Endometriotic foci are most common in the pelvis, and in the pelvis, the eggs are most common (67%). Uterosacral ligaments, which are the support of the uterus, can also be seen in the fossa ovalis, Douglas cavity (the space at the back of the uterus), bladder, vagina, cervix, large and small intestines, and ureters. However, extrapelvic diaphragm can also be detected in the pleural spaces. Endometriosis is generally accepted to occur with a frequency of 10% in women.
The frequency has increased in special populations. For example, it has been reported with a frequency of 40% in adolescents with genital anomalies, 50% in women with infertility complaints, and 70% in women and adolescents with pelvic pain.
not have given birth
Long-term exposure to estrogen: menses start before 11-13 years of age
Menstruating in cycles shorter than 27 days
heavy menstrual bleeding
Genital anomalies that disrupt the flow of menstrual blood
Being exposed to physical / sexual abuse during childhood-adolescence
low body mass index
High consumption of trans-unsaturated fat
Patients usually present with pelvic pain (menstrual pain or pain during intercourse), infertility, and mass in the ovum in the reproductive age. The patient’s symptom varies according to the location, number, and size of the endometriotic implant.
In vaginal examination, endometriotic foci can be observed sensitively. Adnexal masses can be palpated and the cervix and uterus can be felt as fixed. While endometriomas can be seen with ultrasound, MRI may be required to determine the distribution and depth of the disease. There is no specific laboratory test for endometriosis. The height of Ca-125 can be seen.
Definitive diagnosis is made by biopsy from endometriotic implants and histological confirmation. The treatment is planned individually.

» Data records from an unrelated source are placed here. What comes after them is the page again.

(** * SPY signals updater: a shallow embedding of [update_spy_signals.py]

    The program fetches a year of daily closes, computes a period-2 RSI and a
    200-day moving average with pandas, thresholds them into three 0/1
    signals and overwrites [spy_signals.json].

    Numbers.  The program computes on binary64 values.  They are modelled as
    exact rationals extended with the two infinities and NaN: every
    operation has its IEEE special cases (NaN propagation, [x / inf = 0],
    comparisons with NaN are false).  Addition, subtraction, multiplication
    and division are exact on finite operands, so their rounding error and
    the sign of zero are abstracted away.  [round], which produces the
    numbers that are stored, is not abstracted: [Float.fl] rounds a rational
    to the nearest binary64 value (ties to even, overflow to infinity) and
    [Float.round] is numpy's [rint(x * 100) / 100] with both of its
    operations rounded by [Float.fl].  Finite values are compared with
    [Qeq].

    Effects.  [run] is written in a reader, state and exception monad.  The
    reader holds what the outside answers during one run (the downloaded
    frame, the news feed, the clock, whether the file can be opened and
    whether the write fails); the state holds the output file and a log of
    the external actions, so that what a failed run has and has not done can
    be stated. *)

From Stdlib Require Import String Ascii.
From Stdlib Require Import QArith Qround Qabs Qminmax ZArith List Bool Lia Lqa.
Import ListNotations.

Open Scope Q_scope.

(** ** Extended rationals standing for binary64 values *)

Inductive float : Type :=
| Fin (q : Q)
| PInf
| NInf
| NaN.

Module Float.

Definition is_nan (x : float) : bool :=
  match x with NaN => true | _ => false end.

Definition is_finite (x : float) : bool :=
  match x with Fin _ => true | _ => false end.

Definition Qltb (a b : Q) : bool := negb (Qle_bool b a).

(** Sign of a finite value as an infinity: the result of [inf * a]. *)
Definition signed_inf (a : Q) (pos : bool) : float :=
  match a ?= 0 with
  | Eq => NaN
  | Gt => if pos then PInf else NInf
  | Lt => if pos then NInf else PInf
  end.

Definition neg (x : float) : float :=
  match x with
  | Fin q => Fin (- q)
  | PInf => NInf
  | NInf => PInf
  | NaN => NaN
  end.

Definition add (x y : float) : float :=
  match x, y with
  | NaN, _ | _, NaN => NaN
  | Fin a, Fin b => Fin (a + b)
  | PInf, NInf | NInf, PInf => NaN
  | PInf, _ | _, PInf => PInf
  | NInf, _ | _, NInf => NInf
  end.

Definition sub (x y : float) : float := add x (neg y).

Definition mul (x y : float) : float :=
  match x, y with
  | NaN, _ | _, NaN => NaN
  | Fin a, Fin b => Fin (a * b)
  | Fin a, PInf | PInf, Fin a => signed_inf a true
  | Fin a, NInf | NInf, Fin a => signed_inf a false
  | PInf, PInf | NInf, NInf => PInf
  | PInf, NInf | NInf, PInf => NInf
  end.

(** Division.  A finite value over an infinity is 0; a zero divisor gives
    an infinity of the sign of the dividend (the zero counts as [+0]) and
    [0 / 0] is NaN, as numpy does (with a warning, not an exception). *)
Definition div (x y : float) : float :=
  match x, y with
  | NaN, _ | _, NaN => NaN
  | Fin a, Fin b =>
      if Qeq_bool b 0 then signed_inf a true else Fin (a / b)
  | Fin _, PInf | Fin _, NInf => Fin 0
  | PInf, Fin b => if Qltb b 0 then NInf else PInf
  | NInf, Fin b => if Qltb b 0 then PInf else NInf
  | PInf, _ | NInf, _ => NaN
  end.

(** [x == y], [x != y] and [x < y]: false (true for [!=]) when either side
    is NaN. *)
Definition eqb (x y : float) : bool :=
  match x, y with
  | Fin a, Fin b => Qeq_bool a b
  | PInf, PInf | NInf, NInf => true
  | _, _ => false
  end.

Definition neb (x y : float) : bool := negb (eqb x y).

Definition ltb (x y : float) : bool :=
  match x, y with
  | NaN, _ | _, NaN => false
  | Fin a, Fin b => Qltb a b
  | PInf, _ | _, NInf => false
  | NInf, _ | Fin _, PInf => true
  end.

Definition gtb (x y : float) : bool := ltb y x.

(** Equality of the values two floats stand for: [Qeq] on finite ones. *)
Definition equiv (x y : float) : Prop :=
  match x, y with
  | Fin a, Fin b => a == b
  | PInf, PInf | NInf, NInf | NaN, NaN => True
  | _, _ => False
  end.

(** Round half to even to an integer: [numpy.rint]. *)
Definition rint (q : Q) : Z :=
  let f := Qfloor q in
  match ((q - inject_Z f) ?= (1 # 2))%Q with
  | Lt => f
  | Gt => (f + 1)%Z
  | Eq => if Z.even f then f else (f + 1)%Z
  end.

(** Rounding of a rational to binary64, to nearest with ties to even:
    53 significant bits, least exponent [-1074] (subnormal numbers), a
    result of [2^1024] or more becomes an infinity.  [ilog2 a] is the
    integer part of the base-2 logarithm of [a > 0]. *)
Definition pow2 (z : Z) : Q := Qpower 2 z.

Definition ilog2 (a : Q) : Z :=
  let e0 := (Z.log2 (Qnum a) - Z.log2 (Zpos (Qden a)))%Z in
  if Qle_bool (pow2 e0) a then e0 else (e0 - 1)%Z.

Definition fl_pos (a : Q) : float :=
  let e := ilog2 a in
  let E := Z.max (e - 52) (-1074) in
  let m := rint (a / pow2 E) in
  let v := Qred (inject_Z m * pow2 E) in
  if Qle_bool (pow2 1024) v then PInf else Fin v.

Definition fl (q : Q) : float :=
  let r := Qred q in
  match r ?= 0 with
  | Eq => Fin 0
  | Gt => fl_pos r
  | Lt => neg (fl_pos (- r))
  end.

(** [round(x, 2)] on a numpy float64 scalar: the product with [10**2]
    rounded to binary64, [rint] of it, and the quotient by [10**2] rounded
    to binary64; NaN and the infinities pass through, and a product that
    overflows gives an infinity. *)
Definition round (x : float) (decimals : nat) : float :=
  match x with
  | Fin q =>
      let scale := inject_Z (10 ^ Z.of_nat decimals) in
      match fl (q * scale) with
      | Fin y => fl (inject_Z (rint y) / scale)
      | other => other
      end
  | _ => x
  end.

End Float.

Infix "=f=" := Float.equiv (at level 70, no associativity).

(** ** The pandas operations used by the program

    A [Series] is the column of values in index order; every series the
    program combines shares the index of the closes, so element-wise
    operations pair values by position. *)

Definition Series := list float.

Module Series.

(** [s.diff()]: NaN at the first position, then [s[i] - s[i-1]]. *)
Fixpoint diff_from (prev : float) (s : Series) : Series :=
  match s with
  | [] => []
  | x :: rest => Float.sub x prev :: diff_from x rest
  end.

Definition diff (s : Series) : Series :=
  match s with
  | [] => []
  | x :: rest => NaN :: diff_from x rest
  end.

(** [s.clip(lower=lo)] and [s.clip(upper=hi)]: NaN stays NaN. *)
Definition clip_lower (lo : float) (s : Series) : Series :=
  map (fun x => if Float.ltb x lo then lo else x) s.

Definition clip_upper (hi : float) (s : Series) : Series :=
  map (fun x => if Float.gtb x hi then hi else x) s.

Definition neg (s : Series) : Series := map Float.neg s.

(** [s.replace(old, new)]: positions that compare equal to [old]. *)
Definition replace (old new : float) (s : Series) : Series :=
  map (fun x => if Float.eqb x old then new else x) s.

Fixpoint zip_with (f : float -> float -> float) (a b : Series) : Series :=
  match a, b with
  | x :: a', y :: b' => f x y :: zip_with f a' b'
  | _, _ => []
  end.

Definition div (a b : Series) : Series := zip_with Float.div a b.

(** *** [s.ewm(alpha=alpha, min_periods=minp, adjust=False).mean()]

    The loop of pandas' [ewm] aggregation with [adjust=False],
    [ignore_na=False] and unit time steps.  [weighted] is the running
    average, [old_wt] the weight it carries (it decays over NaN entries
    and is reset to 1 by an observation), [nobs] the number of non-NaN
    entries seen; an output is masked with NaN while [nobs < minp]. *)
Record ewm_acc : Type := EwmAcc
  { weighted : float; old_wt : Q; nobs : nat }.

Definition ewm_emit (minp : nat) (st : ewm_acc) : float :=
  if (minp <=? nobs st)%nat then weighted st else NaN.

Definition ewm_init (v0 : float) : ewm_acc :=
  {| weighted := v0; old_wt := 1;
     nobs := if Float.is_nan v0 then 0 else 1 |}.

(** The weight of a new observation: [alpha], except that for a centre of
    mass of 1 ([alpha = 1/2]) pandas takes [1 - old_wt], which differs from
    [alpha] after a gap of NaN entries. *)
Definition ewm_new_wt (alpha ow : Q) : Q :=
  if Qeq_bool ((1 - alpha) / alpha) 1 then 1 - ow else alpha.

Nonsteroidal anti-inflammatory drugs and birth control pills can be used in patients with mild and moderate pain.
Hormone suppression treatments can be applied to those with severe pain. In cases where there is no response, surgery can be planned. Surgery is planned according to the age of the patient, whether there is a pregnancy request, the depth and extent of the lesions.
If chocolate cysts are not treated, they may continue to grow and the patient’s pain may increase. In case of rupture of the cysts, severe pain is felt.